Der Roman ähnelt erschreckend - und somit tendenziell langweilend - dem ersten Band, was der aufmerksame Leser dieser Rezension daran bemerkt, dass auch diese Rezension zu ,,Eroberer" meiner Rezension zu ,,Imperator" ähnelt. Es gibt schlichtweg nur wenig Neues zu berichten.
Somit gilt exakt das Gleiche wie bei ,,Imperator": Der Roman ist ein historischer Roman, da keinerlei offenkundige geschichtliche Alternativweltgeschehnisse stattfinden.
Und doch ist der Roman Science-fiction, da der Leser mit Beginn der Prophezeiung über alternative geschichtliche Entwicklungen spekuliert und es nicht auszuschließen ist, dass bereits die Existenz der Prophezeiung den Geschichtablauf ändert, indem sie die Protagonisten in ihrem Handeln beeinflusst.
Da auch die Protagonisten über ,,Zeitweber" spekulieren, die versuchen den ,,normalen" Geschichtsablauf zu ändern und selber stets darüber nachdenken ,,Was wäre wenn", ist auch der Leser im steten Nachdenken über diese Königsfrage eines jeden Alternativweltromans.
Vielleicht ist ja selbst unsere heutige so selbstverständliche Welt mit einem ,,weißen = arisch" dominierten Nord- und Südamerika sowie Australien nur Ergebnis dieser Zeitweber.
Fazit: Mir hat der Roman längst nicht mehr so gut gefallen wie der erste.
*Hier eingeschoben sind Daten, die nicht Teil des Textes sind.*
(** A result of the call [tc] that the registries of [seen] explain. *)
Inductive justified seen (tc : ToolCallPart) : ToolResultPart -> Prop :=
  | just_denied r err :
      r ∈ seen -> AuthorizeCall ctx (tc_ToolName tc) r = Some err ->
      justified seen tc (denied_result tc err)
  | just_missing r :
      authorized seen tc -> r ∈ seen -> reg_tools r !! tc_ToolName tc = None ->
      justified seen tc (missing_result tc)
  | just_executed t w w' out err :
      authorized seen tc -> found seen tc t ->
      tool_Execute t ctx (tc_args tc) w = (Ret (out, err), w') ->
      justified seen tc (tool_result tc out err).

Lemma justified_mono seen seen' tc x : seen ⊆ seen' -> justified seen tc x -> justified seen' tc x.
Proof.
  intros Hs [r err Hr Ha|r Ha Hr Hm|t w w' out err Ha Hf He].
  - by apply (just_denied _ _ r); [apply Hs|].
  - apply (just_missing _ _ r); [|by apply Hs|done]. destruct Ha as (r' & ? & ?). exists r'. auto.
  - apply (just_executed _ _ t w w'); [| |done].
    + destruct Ha as (r' & ? & ?). exists r'. auto.
    + destruct Hf as (r' & ? & ?). exists r'. auto.
Qed.

(** What is known of the goroutine of the call [tc]. *)
Definition thread_inv seen (tc : ToolCallPart) (p : phase E) (x : ToolResultPart) : Prop :=
  match p with
  | PAuth => True
  | PLookup => authorized seen tc
  | PExec t => authorized seen tc /\ found seen tc t
  | PDone => justified seen tc x
  end.

Lemma thread_inv_mono seen seen' tc p x :
  seen ⊆ seen' -> thread_inv seen tc p x -> thread_inv seen' tc p x.
Proof.
  intros Hs. destruct p; simpl; [done| | |by apply justified_mono].
  - intros (r & ? & ?). exists r. auto.
  - intros [(r & ? & ?) (r' & ? & ?)]. split; [exists r | exists r']; auto.
Qed.

Record dispatch_inv c : Prop := {
  di_results : length (cf_results c) = length calls;
  di_threads : length (cf_threads c) = length calls;
  di_reg : cf_reg c ∈ cf_seen c;
  di_thread : forall i tc p x, calls !! i = Some tc -> cf_threads c !! i = Some p ->
    cf_results c !! i = Some x -> thread_inv (cf_seen c) tc p x;
}.

Lemma dispatch_inv_started r w : dispatch_inv (started calls r w).
Proof.
  split; simpl; rewrite ?length_replicate; try done; [by left|].
  intros i tc p x _ Hp _. apply lookup_replicate in Hp as [-> _]. done.
Qed.

(** One goroutine writes its own slot and moves. *)
Lemma dispatch_inv_update c i tc p x w :
  dispatch_inv c -> calls !! i = Some tc -> thread_inv (cf_seen c) tc p x ->
  (p = PDone \/ cf_results c !! i = Some x) ->
  dispatch_inv (mkConfig (cf_reg c) w (<[i := x]> (cf_results c)) (<[i := p]> (cf_threads c)) (cf_seen c)).
Proof.
  intros [H1 H2 H3 H4] Hi Ht _. split; simpl; rewrite ?length_insert; try done.
  intros j tc' p' x' Hj Hp Hx. destruct (decide (i = j)) as [<-|Hne].
  - rewrite list_lookup_insert_eq in Hp by (rewrite H2; by eapply lookup_lt_Some).
    rewrite list_lookup_insert_eq in Hx by (rewrite H1; by eapply lookup_lt_Some).
    by simplify_eq.
  - rewrite list_lookup_insert_ne in Hp by done. rewrite list_lookup_insert_ne in Hx by done.
    by eapply H4.
Qed.

Lemma dispatch_inv_move c i tc p :
  dispatch_inv c -> calls !! i = Some tc -> (forall x, thread_inv (cf_seen c) tc p x) ->
  dispatch_inv (move i p c).
Proof.
  intros Hinv Hi Ht. destruct (lookup_lt_is_Some_2 (cf_results c) i) as [x Hx].
  { rewrite (di_results _ Hinv). by eapply lookup_lt_Some. }
  pose proof (dispatch_inv_update c i tc p x (cf_world c) Hinv Hi (Ht x) (or_intror Hx)) as H.
  unfold move. by rewrite (list_insert_id (cf_results c) i x Hx) in H.
Qed.

Lemma dispatch_inv_step c c' : dispatch_inv c -> any_step ctx calls c c' -> dispatch_inv c'.
Proof.
  intros Hinv [Hstep|Henv].
  2: { destruct Henv as [c r' w']. destruct Hinv as [H1 H2 H3 H4]. split; simpl; try done; [by left|].
       intros i tc p x Hi Hp Hx. eapply thread_inv_mono; [|by eapply H4]. intros ? ?. by right. }
  assert (Hk : forall i tc p, calls !! i = Some tc -> cf_threads c !! i = Some p ->
    exists x, thread_inv (cf_seen c) tc p x).
  { intros i tc p Hi Hp. destruct (lookup_lt_is_Some_2 (cf_results c) i) as [x Hx].
    { rewrite (di_results _ Hinv). by eapply lookup_lt_Some. }
    exists x. by eapply (di_thread _ Hinv). }
  pose proof (di_reg _ Hinv) as Hr. destruct Hstep as [c i tc err Hp Hi Ha|c i tc Hp Hi Ha|c i tc Hp Hi Ht|
    c i tc t Hp Hi Ht|c i tc t out err w' Hp Hi He]; destruct (Hk i tc _ Hi Hp) as [x0 Hx0]; simpl in Hx0.
  - eapply dispatch_inv_update; [done|done| |by left]. by eapply just_denied.
  - eapply dispatch_inv_move; [done..|]. intros x. by exists (cf_reg c).
  - eapply dispatch_inv_update; [done|done| |by left]. by eapply just_missing.
  - eapply dispatch_inv_move; [done..|]. intros x. split; [done|]. by exists (cf_reg c).
  - eapply dispatch_inv_update; [done|done| |by left]. destruct Hx0. by eapply just_executed.
Qed.

Lemma dispatch_inv_reach r w c :
  rtc (any_step ctx calls) (started calls r w) c -> dispatch_inv c.
Proof.
  revert c. apply (rtc_ind_r (R := any_step ctx calls) dispatch_inv (started calls r w)).
  - apply dispatch_inv_started.
  - intros y z _ Hstep Hy. by eapply dispatch_inv_step.
Qed.

(** Steps a goroutine still has to make. *)
Definition rank (p : phase E) : nat :=
  match p with PAuth => 3 | PLookup => 2 | PExec _ => 1 | PDone => 0 end.

Definition work c : nat := sum_list_with rank (cf_threads c).

Lemma work_insert (ps : list (phase E)) i p p' :
  ps !! i = Some p -> rank p' < rank p ->
  sum_list_with rank (<[i := p']> ps) < sum_list_with rank ps.
Proof.
  revert i. induction ps as [|q ps IH]; intros [|i] Hi Hlt; simplify_eq/=; [lia|].
  specialize (IH i Hi Hlt). lia.
Qed.

Lemma call_step_work c c' : call_step ctx calls c c' -> work c' < work c.
Proof. intros []; unfold work; simpl; (eapply work_insert; [done | simpl; lia]). Qed.

Lemma call_step_nsteps n c c' : nsteps (call_step ctx calls) n c c' -> n + work c' <= work c.
Proof.
  induction 1 as [|n c1 c2 c3 Hstep _ IH]; [lia|]. apply call_step_work in Hstep. lia.
Qed.

Lemma work_started r w : work (started calls r w) = 3 * length calls.
Proof. unfold work. simpl. generalize (length calls) as k. induction k; simpl; lia. Qed.

Lemma call_step_seen c c' : call_step ctx calls c c' -> cf_seen c' = cf_seen c /\ cf_reg c' = cf_reg c.
Proof. by intros []. Qed.
End dispatch.

(** ** Lemmas: the schedule in order *)

Section in_order.
Context {E : Type}.
Implicit Types w : World E.

(** The moment when the first calls are done and the others have not started. *)
Definition halfway (r : ConcreteToolRegistry E) w (results : list ToolResultPart) (left : nat) : config E :=
  mkConfig r w (results ++ replicate left zero_result)
    (replicate (length results) PDone ++ replicate left PAuth) [r].

Lemma insert_middle {A} (l k : list A) x y : <[length l := x]> (l ++ y :: k) = l ++ x :: k.
Proof. rewrite insert_app_r_alt by lia. by rewrite Nat.sub_diag. Qed.

(** The goroutine of the first call that has not started, at a phase. *)
Definition at_phase (r : ConcreteToolRegistry E) w results (p : phase E) (left : nat) : config E :=
  mkConfig r w (results ++ zero_result :: replicate left zero_result)
    (replicate (length results) PDone ++ p :: replicate left PAuth) [r].

Lemma at_phase_lookup r w results p left :
  cf_threads (at_phase r w results p left) !! length results = Some p.
Proof. apply list_lookup_middle. by rewrite length_replicate. Qed.

Lemma move_at_phase r w results p p' left :
  move (length results) p' (at_phase r w results p left) = at_phase r w results p' left.
Proof.
  unfold move, at_phase. cbn [cf_reg cf_world cf_results cf_threads cf_seen]. f_equal.
  rewrite <- (length_replicate (length results) (PDone (E := E))) at 1. apply insert_middle.
Qed.

Lemma finish_at_phase r w w' results p x left :
  finish (length results) x w' (at_phase r w results p left) = halfway r w' (results ++ [x]) left.
Proof.
  unfold finish, at_phase, halfway. cbn [cf_reg cf_world cf_results cf_threads cf_seen].
  rewrite insert_middle, length_app, <- app_assoc. cbn [length app]. f_equal.
  rewrite <- (length_replicate (length results) (PDone (E := E))) at 1. rewrite insert_middle.
  rewrite Nat.add_1_r. cbn [replicate app]. by rewrite app_comm_cons, replicate_cons_app, <- app_assoc.
Qed.

(** One call: authorization, lookup, execution. *)
Lemma run_one_call ctx done tc rest r w results x w' :
  length results = length done -> run_call r ctx tc w = (Ret x, w') ->
  rtc (call_step ctx (done ++ tc :: rest)) (halfway r w results (S (length rest)))
    (halfway r w' (results ++ [x]) (length rest)).
Proof.
  intros Hlen Hrun. change (halfway r w results (S (length rest))) with (at_phase r w results PAuth (length rest)).
  assert (Hcall : (done ++ tc :: rest) !! length results = Some tc) by by apply list_lookup_middle.
  unfold run_call in Hrun. destruct (AuthorizeCall ctx (tc_ToolName tc) r) as [err|] eqn:Ha.
  { injection Hrun as <- <-. apply rtc_once. rewrite <- (finish_at_phase _ w _ _ PAuth).
    apply (step_deny _ _ (at_phase r w results PAuth (length rest)) _ tc); [apply at_phase_lookup | done | done]. }
  eapply rtc_l; [eapply (step_allow _ _ _ _ tc); [apply at_phase_lookup | done | done]|].
  rewrite move_at_phase. unfold GetTool in Hrun. destruct (reg_tools r !! tc_ToolName tc) as [t|] eqn:Ht.
  2: { injection Hrun as <- <-. apply rtc_once. rewrite <- (finish_at_phase _ w _ _ PLookup).
       apply (step_missing _ _ (at_phase r w results PLookup (length rest)) _ tc); [apply at_phase_lookup | done | done]. }
  eapply rtc_l; [eapply (step_found _ _ _ _ tc t); [apply at_phase_lookup | done | done]|].
  rewrite move_at_phase. unfold bind in Hrun.
  destruct (tool_Execute t ctx (tc_args tc) w) as [[[out err]|v|] w1] eqn:Hx; [|done|done].
  injection Hrun as <- <-. apply rtc_once. rewrite <- (finish_at_phase _ w _ _ (PExec t)).
  apply (step_exec _ _ (at_phase r w results (PExec t) (length rest)) _ tc t); [apply at_phase_lookup | done | exact Hx].
Qed.

Lemma run_calls ctx calls done prev r w results w' :
  length prev = length done -> ExecuteInOrder r ctx calls w = (Ret results, w') ->
  rtc (call_step ctx (done ++ calls)) (halfway r w prev (length calls)) (halfway r w' (prev ++ results) 0).
Proof.
  revert done prev w results. induction calls as [|tc calls IH]; intros done prev w results Hlen Hrun.
  - injection Hrun as <- <-. rewrite !app_nil_r. reflexivity.
  - cbn [ExecuteInOrder] in Hrun. unfold bind at 1 in Hrun.
    destruct (run_call r ctx tc w) as [[x|v|] w1] eqn:Hx; [|done|done].
    unfold bind in Hrun. destruct (ExecuteInOrder r ctx calls w1) as [[rs|v|] w2] eqn:Hrest; [|done|done].
    injection Hrun as <- <-. etransitivity; [by eapply run_one_call|].
    specialize (IH (done ++ [tc]) (prev ++ [x]) w1 rs). rewrite <- !app_assoc in IH.
    apply IH; [rewrite !length_app; simpl; lia | done].
Qed.

Lemma in_order_is_a_run ctx calls r w results w' :
  ExecuteInOrder r ctx calls w = (Ret results, w') ->
  exists c, rtc (call_step ctx calls) (started calls r w) c /\ all_done c /\
    cf_results c = results /\ cf_world c = w'.
Proof.
  intros Hrun. exists (halfway r w' results 0). split_and!.
  - by apply (run_calls ctx calls [] []).
  - unfold all_done. simpl. rewrite app_nil_r. by apply Forall_replicate.
  - apply app_nil_r.
  - done.
Qed.
End in_order.

(** ** Properties *)

(** C25: the registry decides by the set of granted patterns. After any grants
    and revocations, a call is authorized exactly when the context names no
    tenant, or the tenant still holds a pattern that covers the tool: its name,
    [*], or a prefix [p:*] of it; a revocation takes back that pattern only. *)
Theorem AuthorizeCall_iff {E} (tools : gmap string (Tool E)) (ops : list perm_op) (ctx : context)
    (tool : string) :
  AuthorizeCall ctx tool (foldl perm_apply (mkRegistry tools ∅) ops) = None <->
  tenant_of ctx = "" \/ exists p, (tenant_of ctx, p) ∈ granted ops /\ covers p tool.
Proof. apply authorize_iff, perm_rep_run, perm_rep_new. Qed.

(** C17: the results of a concurrent dispatch are in the order of the calls and
    each is explained by its own call, for every interleaving of the goroutines
    and of other goroutines that change the registry: when all are done there is
    one result per call, at the call's index, and it is a refusal that the
    registry gave, a missing tool, or the outcome of an execution of a tool that
    the registry named after it had authorized the call. *)
Theorem ExecuteConcurrent_results {E} (ctx : context) (calls : list ToolCallPart)
    (r : ConcreteToolRegistry E) (w : World E) (c : config E) :
  rtc (any_step ctx calls) (started calls r w) c -> all_done c ->
  length (cf_results c) = length calls /\
  forall i tc, calls !! i = Some tc ->
    exists x, cf_results c !! i = Some x /\ tr_CallID x = tc_CallID tc /\
      justified ctx (cf_seen c) tc x.
Proof.
  intros Hreach Hdone. pose proof (dispatch_inv_reach _ _ _ _ _ Hreach) as Hinv.
  split; [apply Hinv|]. intros i tc Hi.
  destruct (lookup_lt_is_Some_2 (cf_results c) i) as [x Hx].
  { rewrite (di_results _ _ _ Hinv). by eapply lookup_lt_Some. }
  destruct (lookup_lt_is_Some_2 (cf_threads c) i) as [p Hp].
  { rewrite (di_threads _ _ _ Hinv). by eapply lookup_lt_Some. }
  assert (p = PDone) as -> by (eapply (Forall_lookup_1 _ _ _ _ Hdone); exact Hp).
  pose proof (di_thread _ _ _ Hinv i tc PDone x Hi Hp Hx) as Hj. exists x. split_and!; [done| |done].
  by destruct Hj as [| |? ? ? ? []].
Qed.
Er ist zwar in sich abgeschlossen, ähnelt aber zu sehr dem ersten Band, was Spannung raubt. Somit ist auch mein Fazit nahezu identisch.
Stephan Baxter hat es durchaus verstanden, dass der Leser sich in die verschiedenen Handlungszeiten des frühmittelalterlichen Britanniens einfühlen kann, der Leser mit den Protagonisten und deren Schicksalen mitfiebert und er spekuliert, wo und ob sich der normale Geschichtsablauf ändert bzw. welche Alternativen es zu der uns bekannten Geschichte gegeben hätte.
Der Roman ist deshalb nichts für Interessenten technisch ausgerichteter Science-fiction und auch nichts für Anhänger klassischer Alternativweltromane. Es ist in erster Linie ein historischer Roman, der aber auch den typischen geschichtlich interessierten Science-fiction Leser zum Nachdenken anregt.